Regresaba muy temprano en la mañana, cuando aún el sol de invierno no quería sobresalir sobre los montes, cuando la nieve rebalsaba las calles del pequeño pueblo de Great Barrington, en Massachusetts. Calzaba sus raquetas sobre los zapatos para poder traspasar las zonas de hielo. Sabía patinar como ninguno en el pueblo. Había tomado confianza desde niña, practicando los deslices de la vida en un pueblo de mala muerte y poca vida nocturna. Ella trabajaba cerca, en Salem. Supo tener un auto –un Volvo ‘59– hasta que la dejó varada en el camino. Allí quedó por meses hasta que la policía caminera se lo llevó al corralón, para venderlo como hierro viejo y aportar algo de dinero a la comuna. 

Ann solía alternar sus escandalosas patinadas sobre la nieve, con un café en el drugstore, donde trabajaba su amiga Sophie. Allí platicaban sobre el estúpido momento que cada una vivía, estando apenas a dos horas de New York, donde la vida parecía ser de otra manera. Lo leían en las revistas de chimentos o espectáculos.

–¿A qué vas a Salem, Ann? –preguntó su amiga, apenas le sirvió el café de cada mañana.

–A contagiarme enfermedades venéreas, Sophie… 

A la vendedora del drugstore le tembló la cafetera.

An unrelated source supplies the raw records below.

(** What a finished round has called. *)
Lemma round_exit_calls (obs : list Observable) (s : State) :
  steps c errs (init obs) s → pc s = Exited →
  calls s ≡ₚ (λ o, (o, c, errs)) <$> obs.
Proof.
  intros (Hsnap & Hwg & Hcalls & Hpc)%inv_steps Hex.
  rewrite Hex in Hpc. destruct Hpc as [Hobs Hz].
  assert (pending (tasks s) = []) as Hnone by (apply length_zero_iff_nil; lia).
  apply pending_nil_all_done in Hnone as [_ Hst].
  by rewrite Hcalls, Hst, <- Hobs, <- list_fmap_compose.
Qed.

Lemma handlerCalls_of_observers (f : Handler) (obs : list Observable) :
  length (filter (λ k, k = (f, c, errs)) (handlerCalls ((λ o, (o, c, errs)) <$> obs))) =
  length (filter (λ o, o = Observer f) obs).
Proof.
  unfold handlerCalls. induction obs as [|o obs IH]; [done|].
  cbn [fmap list_fmap omap list_omap]. unfold Observer_Run at 1. cbn [fst snd].
  destruct o as [|h|i].
  - by rewrite (filter_cons_False _ ONil).
  - destruct (decide (h = f)) as [->|Hne].
    + rewrite !filter_cons_True by done. cbn. by rewrite IH.
    + rewrite !filter_cons_False by congruence. done.
  - by rewrite (filter_cons_False _ (Impl i)).
Qed.

(** X10. A function registered with [AddObserverFunc] is run by every
    round that follows: once the handler of a change event has returned,
    the function has been called with the container and the round's
    channel exactly once for each time it is registered, that is once more
    than its registrations before. *)
Theorem AddObserverFunc_is_run_each_round (w : World) (x : Container) (f : Handler) :
  wf_world w → containers w !! c = Some x →
  ∃ w', AddObserverFunc Π c f w = Some (tt, w') ∧
    ∀ s0 s, onChange c w' = Some s0 → steps c errs s0 s → pc s = Exited →
      length (filter (λ k, k = (f, c, errs)) (handlerCalls (calls s))) =
      S (length (filter (λ o, o = Observer f) (slice_elems w (observers x)))).
Proof.
  intros Hwf Hc.
  destruct (AddObserver_spec Π w c x (Observer f) Hwf Hc) as (w' & Hrun & _ & Hc' & _).
  exists w'. split; [done|]. intros s0 s Hev Hsteps Hex.
  unfold onChange in Hev. rewrite Hc' in Hev. injection Hev as <-.
  pose proof (round_exit_calls _ s Hsteps Hex) as Hcalls.
  unfold handlerCalls. rewrite Hcalls. fold (handlerCalls
    ((λ o, (o, c, errs)) <$> slice_elems w (observers x) ++ [Observer f])).
  rewrite handlerCalls_of_observers, filter_app, length_app.
  rewrite filter_cons_True by done. cbn. lia.
Qed.

(** Two more facts that every step keeps: the registry only grows at its
    end, and a goroutine for a nil observer never gets past its start. *)
Lemma round_inv_more (obs : list Observable) (s : State) :
  steps c errs (init obs) s →
  (∃ later, registry s = obs ++ later) ∧
  Forall (λ t, t_obs t = ONil → t_state t = Spawned) (tasks s).
Proof.
  unfold steps. revert s. apply rtc_ind_r.
  { split; [exists []; by rewrite app_nil_r|constructor]. }
  intros s1 s2 _ Hstep [[later Hreg] Hnil].
  destruct Hstep as [s o rest _ Hp|s _ Hp|s _ Hp Hz|s i o _ Hi Ho|s i o st _ Hi Hst
                     |s i o _ Hi|s i o _ Hi|s o _];
    cbn [registry tasks]; (split; [eauto|]); try done.
  - apply Forall_app. split; [done|]. by constructor.
  - apply Forall_insert; [done|]. by intros.
  - apply Forall_insert; [done|]. intros Ho. cbn in Ho. subst.
    by apply (Forall_lookup_1 _ _ _ _ Hnil) in Hi.
  - apply Forall_insert; [done|]. intros Ho. cbn in Ho. subst.
    by apply (Forall_lookup_1 _ _ _ _ Hnil) in Hi.
  - exists (later ++ [o]). by rewrite Hreg, app_assoc.
Qed.

(** X11. A round calls only what was registered when it started: at every
    point of every interleaving the calls made are, as a multiset, among
    one call per observer of the list the handler ranged over, each with
    the container and the round's channel. Observers registered while the
    round runs join the registry but are not called by it. *)
Theorem round_calls_only_the_snapshot (w : World) (s0 s : State) :
  onChange c w = Some s0 →
  steps c errs s0 s →
  ∃ obs later, observers_of w c = Some obs ∧
    registry s = obs ++ later ∧
    calls s ⊆+ (λ o, (o, c, errs)) <$> obs.
Proof.
  unfold onChange. intros Hev Hrun.
  destruct (observers_of w c) as [obs|]; [|done]. injection Hev as <-.
  destruct (round_inv_more obs s Hrun) as [[later Hreg] _].
  exists obs, later. split; [done|]. split; [done|].
  apply inv_steps in Hrun as (Hsnap & Hwg & Hcalls & Hpc).
  rewrite Hcalls.
  assert (t_obs <$> tasks s `sublist_of` obs) as Hsub.
  { destruct (pc s) as [rest| |].
    - rewrite <- Hpc. by apply sublist_inserts_r.
    - by rewrite Hpc.
    - by destruct Hpc as [-> _]. }
  apply sublist_submseteq.
  trans (callOf c errs <$> tasks s).
  - apply fmap_sublist, sublist_filter.
  - replace (callOf c errs <$> tasks s)
      with ((λ o, (o, c, errs)) <$> (t_obs <$> tasks s))
      by by rewrite <- list_fmap_compose.
    by apply fmap_sublist.
Qed.

(** X12. [AddObserver] takes a nil observer without complaint, and from
    then on no round of that container comes to an end: in no interleaving
    does the handler of a change event return. *)
Theorem nil_observer_blocks_the_round (w : World) (x : Container) :
  wf_world w → containers w !! c = Some x →
  ∃ w', AddObserver Π c ONil w = Some (tt, w') ∧
    ∀ s0 s, onChange c w' = Some s0 → steps c errs s0 s → pc s ≠ Exited.
Proof.
  intros Hwf Hc.
  destruct (AddObserver_spec Π w c x ONil Hwf Hc) as (w' & Hrun & _ & Hc' & _).
  exists w'. split; [done|]. intros s0 s Hev Hsteps Hex.
  unfold onChange in Hev. rewrite Hc' in Hev. injection Hev as <-.
  destruct (round_inv_more _ s Hsteps) as [_ Hnil].
  apply inv_steps in Hsteps as (Hsnap & Hwg & Hcalls & Hpc).
  rewrite Hex in Hpc. destruct Hpc as [Hobs Hz].
  assert (pending (tasks s) = []) as Hnone by (apply length_zero_iff_nil; lia).
  apply pending_nil_all_done in Hnone as [Hall _].
  assert (ONil ∈ t_obs <$> tasks s) as Hin.
  { rewrite Hobs. apply elem_of_app. right. by apply list_elem_of_singleton. }
  apply list_elem_of_fmap in Hin as (t & Ht & Hin).
  pose proof (proj1 (Forall_forall _ _) Hall t Hin) as Hd.
  pose proof (proj1 (Forall_forall _ _) Hnil t Hin (eq_sym Ht)) as Hs.
  congruence.
Qed.

End round_more.

(** ** Programs: any sequence of calls *)

Section programs.
Context (Π : Platform).

(** Container [y'] is container [y] but for the observer slice. *)
Local Abbreviation same_but_observers y y' :=
  (ID y' = ID y ∧ logger y' = logger y ∧ viper y' = viper y).

Lemma load_none (c : ptr) (w : World) : containers w !! c = None → load c w = None.
Proof. intros H. unfold load. by rewrite H. Qed.

Lemma LoadEmbed_run_error (pre post : list string) (path : string) (err : error)
    (fs : EmbeddedFileReader) (l : Logger) (w : World) :
  Forall (λ p, ∃ content, fs p = Ok content) pre → fs path = Err err →
  LoadEmbed Π (pre ++ path :: post) fs l w =
  Some ((None, Some (EWrap (Some ("failed to read embedded config file " +:+ path)) err)),
        mkWorld (containers w) (arrays w)
          (log w ++ [mkLog l Debug "Loading embedded configuration"])
          (reads w ++ pre ++ [path])).
Proof.
  intros Hpre Hpath. unfold LoadEmbed.
  erewrite (bind_run (logMsg _ _ _)) by reflexivity.
  erewrite bind_run by by apply readEmbedded_fail.
  done.
Qed.

(** What [AddObserver] does to the containers: the one it is called on
    gets a new slice header, nothing else. *)
Lemma AddObserver_containers (w w' : World) (c : ptr) (x : Container) (o : Observable) :
  containers w !! c = Some x → AddObserver Π c o w = Some (tt, w') →
  ∃ s', containers w' =
        <[c := mkContainer (ID x) (viper x) (logger x) s']> (containers w).
Proof.
  intros Hc. unfold AddObserver.
  rewrite (bind_run _ _ _ _ _ (load_run _ _ _ Hc)).
  destruct (decide (s_len (observers x) < s_cap (observers x))) as [Hlt|Hge].
  - destruct (arrays w !! s_arr (observers x)) as [a|] eqn:Ha.
    + rewrite (bind_run _ _ _ _ _ (append_in_place Π _ o a w Hlt Ha)).
      set (w1 := mkWorld _ _ _ _).
      assert (Hc1 : containers w1 !! c = Some x) by done.
      rewrite (bind_run _ _ _ _ _ (load_run _ _ _ Hc1)), (store_run _ _ _ _ Hc1).
      intros [= <-]. by eexists.
    + rewrite bind_panic; [done|]. unfold append. rewrite Ha.
      by destruct (decide (s_len (observers x) < s_cap (observers x))).
  - rewrite (bind_run _ _ _ _ _ (append_moves Π _ o w Hge)).
    set (w1 := mkWorld _ _ _ _).
    assert (Hc1 : containers w1 !! c = Some x) by done.
    rewrite (bind_run _ _ _ _ _ (load_run _ _ _ Hc1)), (store_run _ _ _ _ Hc1).
    intros [= <-]. by eexists.
Qed.

Lemma insert_keeps_but_observers (cs : list Container) (c d : ptr) (x y : Container) s' :
  cs !! c = Some x → cs !! d = Some y →
  ∃ y', <[c := mkContainer (ID x) (viper x) (logger x) s']> cs !! d = Some y' ∧
        same_but_observers y y'.
Proof.
  intros Hc Hd. destruct (decide (c = d)) as [->|Hne].
  - rewrite list_lookup_insert_eq by by eapply lookup_lt_Some.
    simplify_eq. by eexists.
  - rewrite list_lookup_insert_ne by done. by exists y.
Qed.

En realidad no quería saber la verdad sobre su amiga. Todos hablaban de la actividad de Ann, pero Sophie no quería convencerse de la verdad.

–Empecé como bruja blanca, Sophie, y terminé como prostituta. Venían muchos chulos, que con la excusa de conseguir alguna buena onda para sus negocios terminaban seduciéndome, con promesas en la gran ciudad… Lo único que querían era llevarme a la cama. Terminé cobrando. Eso me redituaba mucho más que andar ofreciendo profecías, que al fin de cuentas inventaba. Mi abuela me había enseñado correctamente el arte de la brujería, pero yo siempre quise ser artista. Las promesas eran muchas, los efectos pocos, ningunos… Solo enfermedades me acogieron, además de los chulos, que cada vez me pagan menos; a pesar de que mi necesidad es mayor…

–Podrías trabajar aquí, Ann… ¿Por qué haces eso?

Ann se quedó callada. Bebió el café de un sorbo. Dio vuelta la taza y la giró tres veces sobre el platillo, miró el fondo de la taza y se auto leyó el futuro:

–Mi vida es una muerte. Para qué buscar si todo está fresco en el borde de la taza. Mañana será mi último día…

Sophie no entendió. Fue la primera vez que Ann le pagó el café. Todos los otros días daba por descontado que su amiga la invitaría.

A la mañana siguiente, Sophie la esperó a la hora de siempre, cuando regresaba en el bus desde Salem. Ann no apareció nunca más.

En Great Barrington se seguía diciendo que ella era una muchacha rara.